[Recorded data]
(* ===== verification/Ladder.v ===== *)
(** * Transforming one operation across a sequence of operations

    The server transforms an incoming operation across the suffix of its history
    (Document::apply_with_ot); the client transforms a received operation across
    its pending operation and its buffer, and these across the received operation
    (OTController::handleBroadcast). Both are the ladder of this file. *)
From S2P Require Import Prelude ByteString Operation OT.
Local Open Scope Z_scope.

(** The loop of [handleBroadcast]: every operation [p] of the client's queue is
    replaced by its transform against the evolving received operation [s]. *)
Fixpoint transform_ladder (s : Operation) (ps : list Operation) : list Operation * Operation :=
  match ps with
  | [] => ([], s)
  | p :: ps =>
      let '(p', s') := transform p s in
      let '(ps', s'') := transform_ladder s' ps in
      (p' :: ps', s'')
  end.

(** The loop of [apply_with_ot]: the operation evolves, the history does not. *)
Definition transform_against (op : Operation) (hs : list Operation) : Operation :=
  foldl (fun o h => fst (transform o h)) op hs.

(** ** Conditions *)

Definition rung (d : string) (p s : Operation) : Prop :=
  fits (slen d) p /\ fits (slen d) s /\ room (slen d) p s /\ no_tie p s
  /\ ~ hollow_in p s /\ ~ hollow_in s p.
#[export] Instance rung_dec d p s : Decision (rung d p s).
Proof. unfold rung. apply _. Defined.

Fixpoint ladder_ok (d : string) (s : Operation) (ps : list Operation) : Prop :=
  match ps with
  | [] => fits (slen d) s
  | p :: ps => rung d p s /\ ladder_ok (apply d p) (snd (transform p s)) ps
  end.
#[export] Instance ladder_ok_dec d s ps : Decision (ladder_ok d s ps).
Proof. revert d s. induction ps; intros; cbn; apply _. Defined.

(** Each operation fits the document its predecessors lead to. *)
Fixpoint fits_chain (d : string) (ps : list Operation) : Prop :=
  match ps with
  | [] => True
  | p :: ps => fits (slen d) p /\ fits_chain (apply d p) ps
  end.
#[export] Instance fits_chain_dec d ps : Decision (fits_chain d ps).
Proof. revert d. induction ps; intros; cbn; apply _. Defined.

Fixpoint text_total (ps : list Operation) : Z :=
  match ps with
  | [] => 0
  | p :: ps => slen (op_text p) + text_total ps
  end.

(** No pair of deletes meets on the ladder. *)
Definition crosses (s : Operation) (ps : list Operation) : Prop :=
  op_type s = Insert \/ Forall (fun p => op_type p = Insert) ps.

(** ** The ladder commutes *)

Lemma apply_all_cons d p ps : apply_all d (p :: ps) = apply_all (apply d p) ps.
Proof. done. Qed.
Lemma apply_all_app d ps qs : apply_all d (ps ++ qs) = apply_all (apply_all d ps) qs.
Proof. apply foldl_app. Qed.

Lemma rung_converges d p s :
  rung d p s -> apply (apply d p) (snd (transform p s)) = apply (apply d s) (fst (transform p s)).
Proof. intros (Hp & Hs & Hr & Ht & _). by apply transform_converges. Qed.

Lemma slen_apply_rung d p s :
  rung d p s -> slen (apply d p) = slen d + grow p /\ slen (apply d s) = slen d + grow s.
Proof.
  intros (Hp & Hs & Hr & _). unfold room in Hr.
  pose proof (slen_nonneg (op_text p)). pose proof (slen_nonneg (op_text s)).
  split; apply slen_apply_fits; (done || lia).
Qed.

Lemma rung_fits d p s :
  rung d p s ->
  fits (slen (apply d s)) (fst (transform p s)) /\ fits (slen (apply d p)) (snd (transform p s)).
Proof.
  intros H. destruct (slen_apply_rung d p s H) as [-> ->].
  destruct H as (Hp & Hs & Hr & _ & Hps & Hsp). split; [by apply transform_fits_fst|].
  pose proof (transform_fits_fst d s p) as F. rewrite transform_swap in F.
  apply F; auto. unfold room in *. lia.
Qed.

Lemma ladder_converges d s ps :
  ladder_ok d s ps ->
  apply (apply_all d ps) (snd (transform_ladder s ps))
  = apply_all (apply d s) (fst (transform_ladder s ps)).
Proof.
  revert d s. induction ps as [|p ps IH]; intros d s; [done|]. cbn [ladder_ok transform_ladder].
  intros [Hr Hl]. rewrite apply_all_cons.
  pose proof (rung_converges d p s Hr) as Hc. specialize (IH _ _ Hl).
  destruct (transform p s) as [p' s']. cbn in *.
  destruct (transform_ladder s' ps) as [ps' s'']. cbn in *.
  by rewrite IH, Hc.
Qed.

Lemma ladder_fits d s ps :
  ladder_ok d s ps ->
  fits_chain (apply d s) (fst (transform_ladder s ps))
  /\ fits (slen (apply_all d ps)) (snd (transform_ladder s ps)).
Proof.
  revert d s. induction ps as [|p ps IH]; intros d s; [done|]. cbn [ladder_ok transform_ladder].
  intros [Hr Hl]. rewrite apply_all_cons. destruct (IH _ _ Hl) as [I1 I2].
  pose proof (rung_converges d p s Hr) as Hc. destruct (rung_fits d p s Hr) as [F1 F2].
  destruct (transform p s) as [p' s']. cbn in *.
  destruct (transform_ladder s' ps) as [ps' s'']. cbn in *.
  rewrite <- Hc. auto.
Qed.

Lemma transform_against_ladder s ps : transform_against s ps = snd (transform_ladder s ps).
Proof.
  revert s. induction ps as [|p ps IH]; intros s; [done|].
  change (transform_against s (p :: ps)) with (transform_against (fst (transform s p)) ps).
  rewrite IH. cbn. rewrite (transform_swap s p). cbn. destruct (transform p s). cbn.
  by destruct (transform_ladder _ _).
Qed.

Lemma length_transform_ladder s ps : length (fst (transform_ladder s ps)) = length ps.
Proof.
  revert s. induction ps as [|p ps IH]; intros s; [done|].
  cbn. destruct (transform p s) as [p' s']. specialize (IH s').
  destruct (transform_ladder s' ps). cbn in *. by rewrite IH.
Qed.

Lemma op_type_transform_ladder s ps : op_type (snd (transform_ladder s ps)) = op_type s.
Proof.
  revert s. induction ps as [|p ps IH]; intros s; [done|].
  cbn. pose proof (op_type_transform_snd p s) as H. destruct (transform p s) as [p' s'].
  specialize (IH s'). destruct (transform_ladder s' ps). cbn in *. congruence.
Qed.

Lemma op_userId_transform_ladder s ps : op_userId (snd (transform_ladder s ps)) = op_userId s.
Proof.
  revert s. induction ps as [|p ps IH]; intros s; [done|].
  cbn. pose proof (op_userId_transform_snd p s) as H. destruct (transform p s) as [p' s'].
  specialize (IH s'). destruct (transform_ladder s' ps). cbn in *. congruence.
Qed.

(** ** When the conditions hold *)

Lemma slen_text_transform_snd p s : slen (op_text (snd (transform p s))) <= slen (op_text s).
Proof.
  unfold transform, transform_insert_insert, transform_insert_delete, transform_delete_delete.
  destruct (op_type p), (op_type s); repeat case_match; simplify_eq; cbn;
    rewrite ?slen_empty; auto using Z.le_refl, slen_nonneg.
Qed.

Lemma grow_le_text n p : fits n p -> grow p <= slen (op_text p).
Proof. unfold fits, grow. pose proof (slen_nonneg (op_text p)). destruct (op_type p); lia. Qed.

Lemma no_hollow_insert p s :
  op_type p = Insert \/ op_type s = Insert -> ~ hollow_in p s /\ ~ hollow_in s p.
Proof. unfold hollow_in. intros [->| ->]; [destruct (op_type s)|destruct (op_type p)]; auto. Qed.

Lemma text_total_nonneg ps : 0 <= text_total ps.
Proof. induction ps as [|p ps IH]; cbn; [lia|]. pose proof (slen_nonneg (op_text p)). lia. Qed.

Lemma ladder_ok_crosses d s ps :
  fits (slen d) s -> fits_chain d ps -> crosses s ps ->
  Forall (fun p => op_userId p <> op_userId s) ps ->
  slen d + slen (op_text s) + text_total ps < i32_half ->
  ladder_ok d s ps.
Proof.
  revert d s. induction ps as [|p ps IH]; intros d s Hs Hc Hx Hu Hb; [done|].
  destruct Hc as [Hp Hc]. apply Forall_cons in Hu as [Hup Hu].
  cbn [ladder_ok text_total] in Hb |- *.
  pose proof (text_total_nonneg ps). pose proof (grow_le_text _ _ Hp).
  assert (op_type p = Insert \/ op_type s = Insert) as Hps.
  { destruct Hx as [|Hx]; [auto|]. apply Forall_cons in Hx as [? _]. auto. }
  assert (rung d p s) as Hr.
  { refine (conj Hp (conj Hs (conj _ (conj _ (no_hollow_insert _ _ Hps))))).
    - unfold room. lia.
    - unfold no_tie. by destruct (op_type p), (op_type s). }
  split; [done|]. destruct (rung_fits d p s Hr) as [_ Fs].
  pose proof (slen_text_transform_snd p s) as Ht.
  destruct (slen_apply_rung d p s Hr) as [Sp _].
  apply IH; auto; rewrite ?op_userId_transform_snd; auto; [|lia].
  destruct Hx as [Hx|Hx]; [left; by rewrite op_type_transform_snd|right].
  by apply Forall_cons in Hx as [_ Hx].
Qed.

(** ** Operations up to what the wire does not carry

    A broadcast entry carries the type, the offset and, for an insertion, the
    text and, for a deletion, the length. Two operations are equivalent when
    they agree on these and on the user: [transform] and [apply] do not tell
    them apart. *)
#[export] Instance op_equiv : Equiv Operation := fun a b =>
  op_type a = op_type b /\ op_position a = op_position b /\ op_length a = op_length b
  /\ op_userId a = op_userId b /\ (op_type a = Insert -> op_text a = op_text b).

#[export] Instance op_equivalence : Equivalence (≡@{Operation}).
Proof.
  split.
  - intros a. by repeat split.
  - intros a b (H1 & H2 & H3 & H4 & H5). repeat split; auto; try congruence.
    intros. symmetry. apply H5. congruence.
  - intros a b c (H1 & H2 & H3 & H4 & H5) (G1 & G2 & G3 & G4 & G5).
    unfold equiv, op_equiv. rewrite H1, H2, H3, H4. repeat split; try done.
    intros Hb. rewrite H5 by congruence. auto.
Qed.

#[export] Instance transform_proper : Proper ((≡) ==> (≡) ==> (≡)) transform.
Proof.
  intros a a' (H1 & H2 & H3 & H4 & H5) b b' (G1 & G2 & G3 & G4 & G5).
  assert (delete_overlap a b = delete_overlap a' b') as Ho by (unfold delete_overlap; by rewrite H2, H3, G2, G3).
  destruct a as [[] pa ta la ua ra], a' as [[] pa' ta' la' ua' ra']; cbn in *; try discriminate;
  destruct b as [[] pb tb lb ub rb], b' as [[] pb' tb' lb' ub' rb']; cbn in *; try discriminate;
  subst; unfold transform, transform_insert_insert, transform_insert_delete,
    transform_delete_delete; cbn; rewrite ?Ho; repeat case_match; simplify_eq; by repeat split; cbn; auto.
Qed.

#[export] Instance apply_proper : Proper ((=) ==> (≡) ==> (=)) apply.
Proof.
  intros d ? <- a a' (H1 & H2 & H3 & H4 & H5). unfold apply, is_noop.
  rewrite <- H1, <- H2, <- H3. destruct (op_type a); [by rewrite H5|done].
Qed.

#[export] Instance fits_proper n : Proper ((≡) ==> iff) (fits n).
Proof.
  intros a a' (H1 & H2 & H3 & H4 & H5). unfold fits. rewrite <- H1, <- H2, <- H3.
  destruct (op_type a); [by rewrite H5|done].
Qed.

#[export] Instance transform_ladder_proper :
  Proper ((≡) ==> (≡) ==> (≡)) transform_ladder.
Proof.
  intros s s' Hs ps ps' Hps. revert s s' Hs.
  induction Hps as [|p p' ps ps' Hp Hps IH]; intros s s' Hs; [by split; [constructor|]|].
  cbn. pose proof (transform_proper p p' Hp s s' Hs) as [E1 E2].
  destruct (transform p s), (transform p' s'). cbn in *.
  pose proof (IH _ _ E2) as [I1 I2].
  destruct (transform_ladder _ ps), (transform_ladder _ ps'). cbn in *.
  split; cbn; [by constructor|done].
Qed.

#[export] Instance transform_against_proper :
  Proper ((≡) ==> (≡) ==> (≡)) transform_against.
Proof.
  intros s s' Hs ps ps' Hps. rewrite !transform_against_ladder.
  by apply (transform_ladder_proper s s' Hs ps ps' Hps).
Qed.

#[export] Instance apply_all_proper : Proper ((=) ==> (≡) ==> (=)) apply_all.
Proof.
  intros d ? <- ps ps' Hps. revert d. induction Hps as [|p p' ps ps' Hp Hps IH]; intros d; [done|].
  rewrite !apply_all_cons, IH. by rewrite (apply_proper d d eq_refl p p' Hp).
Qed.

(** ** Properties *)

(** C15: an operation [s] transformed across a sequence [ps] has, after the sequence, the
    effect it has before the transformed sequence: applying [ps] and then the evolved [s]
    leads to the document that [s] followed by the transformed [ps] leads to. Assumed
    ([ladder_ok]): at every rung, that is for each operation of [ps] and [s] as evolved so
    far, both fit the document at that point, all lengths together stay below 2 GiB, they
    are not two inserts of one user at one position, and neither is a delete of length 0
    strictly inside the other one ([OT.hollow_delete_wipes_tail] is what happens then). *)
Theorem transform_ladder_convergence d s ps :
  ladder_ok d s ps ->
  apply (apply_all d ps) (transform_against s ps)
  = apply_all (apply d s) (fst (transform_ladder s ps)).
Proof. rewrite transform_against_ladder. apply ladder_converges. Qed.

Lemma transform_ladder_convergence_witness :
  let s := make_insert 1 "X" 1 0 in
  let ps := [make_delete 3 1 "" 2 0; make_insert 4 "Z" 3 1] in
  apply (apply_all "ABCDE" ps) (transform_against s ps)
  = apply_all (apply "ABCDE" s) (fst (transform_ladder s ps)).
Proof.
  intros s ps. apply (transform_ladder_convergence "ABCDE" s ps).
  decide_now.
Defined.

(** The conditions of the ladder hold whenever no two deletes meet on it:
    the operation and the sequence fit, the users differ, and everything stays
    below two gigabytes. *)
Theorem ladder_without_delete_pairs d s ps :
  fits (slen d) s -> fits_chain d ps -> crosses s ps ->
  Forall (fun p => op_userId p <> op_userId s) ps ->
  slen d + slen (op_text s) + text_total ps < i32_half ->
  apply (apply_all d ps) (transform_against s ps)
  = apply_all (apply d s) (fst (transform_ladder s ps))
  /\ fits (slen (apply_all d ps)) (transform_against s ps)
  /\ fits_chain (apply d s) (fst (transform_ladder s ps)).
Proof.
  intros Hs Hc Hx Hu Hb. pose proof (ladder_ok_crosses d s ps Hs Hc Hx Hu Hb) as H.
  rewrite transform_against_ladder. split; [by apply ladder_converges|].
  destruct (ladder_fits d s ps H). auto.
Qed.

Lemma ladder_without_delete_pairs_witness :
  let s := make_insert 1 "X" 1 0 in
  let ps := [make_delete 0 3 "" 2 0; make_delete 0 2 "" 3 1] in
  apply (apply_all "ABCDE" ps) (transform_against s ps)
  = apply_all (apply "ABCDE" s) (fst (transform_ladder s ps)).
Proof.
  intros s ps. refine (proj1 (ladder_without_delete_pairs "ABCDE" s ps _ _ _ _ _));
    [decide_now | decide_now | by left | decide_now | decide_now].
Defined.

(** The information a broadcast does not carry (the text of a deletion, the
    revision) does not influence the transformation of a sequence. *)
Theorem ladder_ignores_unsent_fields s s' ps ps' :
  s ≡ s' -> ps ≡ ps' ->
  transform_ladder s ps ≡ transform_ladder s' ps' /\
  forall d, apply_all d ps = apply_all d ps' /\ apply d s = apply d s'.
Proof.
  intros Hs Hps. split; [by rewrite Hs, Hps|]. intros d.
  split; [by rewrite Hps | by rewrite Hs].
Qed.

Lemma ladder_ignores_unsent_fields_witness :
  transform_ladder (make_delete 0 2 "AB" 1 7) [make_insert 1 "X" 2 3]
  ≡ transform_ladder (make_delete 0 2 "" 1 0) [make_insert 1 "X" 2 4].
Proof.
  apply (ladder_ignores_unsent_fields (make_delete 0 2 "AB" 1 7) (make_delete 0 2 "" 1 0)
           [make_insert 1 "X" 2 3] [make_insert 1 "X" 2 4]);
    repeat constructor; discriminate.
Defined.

(Task statement):
From the very first line of the data through the line with "(** ** Conditions *)" in it, please reproduce each line exactly and output nothing more.

(Answer for this exercise):
(* ===== verification/Ladder.v ===== *)
(** * Transforming one operation across a sequence of operations

    The server transforms an incoming operation across the suffix of its history
    (Document::apply_with_ot); the client transforms a received operation across
    its pending operation and its buffer, and these across the received operation
    (OTController::handleBroadcast). Both are the ladder of this file. *)
From S2P Require Import Prelude ByteString Operation OT.
Local Open Scope Z_scope.

(** The loop of [handleBroadcast]: every operation [p] of the client's queue is
    replaced by its transform against the evolving received operation [s]. *)
Fixpoint transform_ladder (s : Operation) (ps : list Operation) : list Operation * Operation :=
  match ps with
  | [] => ([], s)
  | p :: ps =>
      let '(p', s') := transform p s in
      let '(ps', s'') := transform_ladder s' ps in
      (p' :: ps', s'')
  end.

(** The loop of [apply_with_ot]: the operation evolves, the history does not. *)
Definition transform_against (op : Operation) (hs : list Operation) : Operation :=
  foldl (fun o h => fst (transform o h)) op hs.

(** ** Conditions *)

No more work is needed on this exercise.